Try it: All of the entries must be output exactly as they are.

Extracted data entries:
Lemma read_own_write p i b d m : 0 <= p -> 0 <= i -> i + zlen b <= zlen d -> p + zlen d <= zlen m ->
  mem_read p (zlen d) m = d -> mem_read p (zlen d) (mem_write (p + i) b m) = mem_write i b d.
Proof.
  intros Hp Hi Hb Hd E. pose proof (zlen_nonneg d). apply mem_get_ext.
  - rewrite mem_read_zlen, mem_write_zlen; rewrite ?mem_write_zlen; lia.
  - rewrite mem_read_zlen by (rewrite ?mem_write_zlen; lia). intros k Hk.
    pose proof (f_equal (fun x => mem_get x k) E) as Ek. cbn beta in Ek. rewrite mem_get_read in Ek by lia.
    rewrite mem_get_read, !mem_get_write, Ek by lia.
    destruct (Z.leb_spec (p + i) (p + k)), (Z.leb_spec i k), (Z.ltb_spec (p + k) (p + i + zlen b)), (Z.ltb_spec k (i + zlen b));
      cbn [andb]; try lia; try done. f_equal. lia.
Qed.

Lemma hinv_store h live bs p d rest i b : hinv h live bs -> live ≡ₚ (p, d) :: rest -> 0 <= i -> i + zlen b <= zlen d ->
  hinv (h <| ram := mem_write (p + i) b (ram h) |>) ((p, mem_write i b d) :: rest) bs.
Proof.
  intros Hi Hp H0 Hb. apply (hinv_perm _ _ _ _ Hp) in Hi.
  destruct (client_block _ _ _ _ _ Hi) as (l & len & k & -> & Hl & Hz & Hd & Hrest & Hne). destruct Hi as [[Hr Hj Hf] Hps _].
  pose proof (zlen_nonneg b). pose proof (r_sized _ _ Hr) as Hsz. unfold sized in Hsz.
  destruct (linked_around _ _ _ _ _ Hr) as (Hlp & _ & _ & _ & Hle & _).
  destruct (linked_store h l len k (p + i) b Hr) as [Hr' Hk]; [lia|lia|]. constructor; [by constructor|done|].
  constructor.
  - exists len. cbn [fst snd]. split_and!; [|by rewrite mem_write_zlen|].
    + apply used_blocks_at. exists l, k. split; [done|]. lia.
    + rewrite mem_write_zlen. apply read_own_write; (done || lia).
  - eapply clients_kept; [exact Hk|exact Hrest|by rewrite Hl|done].
Qed.

Lemma swp_result {R} (m : STO heap R) Q h r h' : sto_wp m Q h -> m h = Some (r, h') -> Q r h'.
Proof. unfold sto_wp. intros Hw E. by rewrite E in Hw. Qed.

Lemma request_fits n len : is_u16 n -> n <= len - 8 -> 20 <= len -> len mod 4 = 0 -> n <= request n <= len - 8.
Proof. unfold request, is_u16. intros. zdivmod. Qed.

Solution for this task:
Lemma read_own_write p i b d m : 0 <= p -> 0 <= i -> i + zlen b <= zlen d -> p + zlen d <= zlen m ->
  mem_read p (zlen d) m = d -> mem_read p (zlen d) (mem_write (p + i) b m) = mem_write i b d.
Proof.
  intros Hp Hi Hb Hd E. pose proof (zlen_nonneg d). apply mem_get_ext.
  - rewrite mem_read_zlen, mem_write_zlen; rewrite ?mem_write_zlen; lia.
  - rewrite mem_read_zlen by (rewrite ?mem_write_zlen; lia). intros k Hk.
    pose proof (f_equal (fun x => mem_get x k) E) as Ek. cbn beta in Ek. rewrite mem_get_read in Ek by lia.
    rewrite mem_get_read, !mem_get_write, Ek by lia.
    destruct (Z.leb_spec (p + i) (p + k)), (Z.leb_spec i k), (Z.ltb_spec (p + k) (p + i + zlen b)), (Z.ltb_spec k (i + zlen b));
      cbn [andb]; try lia; try done. f_equal. lia.
Qed.

Lemma hinv_store h live bs p d rest i b : hinv h live bs -> live ≡ₚ (p, d) :: rest -> 0 <= i -> i + zlen b <= zlen d ->
  hinv (h <| ram := mem_write (p + i) b (ram h) |>) ((p, mem_write i b d) :: rest) bs.
Proof.
  intros Hi Hp H0 Hb. apply (hinv_perm _ _ _ _ Hp) in Hi.
  destruct (client_block _ _ _ _ _ Hi) as (l & len & k & -> & Hl & Hz & Hd & Hrest & Hne). destruct Hi as [[Hr Hj Hf] Hps _].
  pose proof (zlen_nonneg b). pose proof (r_sized _ _ Hr) as Hsz. unfold sized in Hsz.
  destruct (linked_around _ _ _ _ _ Hr) as (Hlp & _ & _ & _ & Hle & _).
  destruct (linked_store h l len k (p + i) b Hr) as [Hr' Hk]; [lia|lia|]. constructor; [by constructor|done|].
  constructor.
  - exists len. cbn [fst snd]. split_and!; [|by rewrite mem_write_zlen|].
    + apply used_blocks_at. exists l, k. split; [done|]. lia.
    + rewrite mem_write_zlen. apply read_own_write; (done || lia).
  - eapply clients_kept; [exact Hk|exact Hrest|by rewrite Hl|done].
Qed.

Lemma swp_result {R} (m : STO heap R) Q h r h' : sto_wp m Q h -> m h = Some (r, h') -> Q r h'.
Proof. unfold sto_wp. intros Hw E. by rewrite E in Hw. Qed.

Lemma request_fits n len : is_u16 n -> n <= len - 8 -> 20 <= len -> len mod 4 = 0 -> n <= request n <= len - 8.
Proof. unfold request, is_u16. intros. zdivmod. Qed.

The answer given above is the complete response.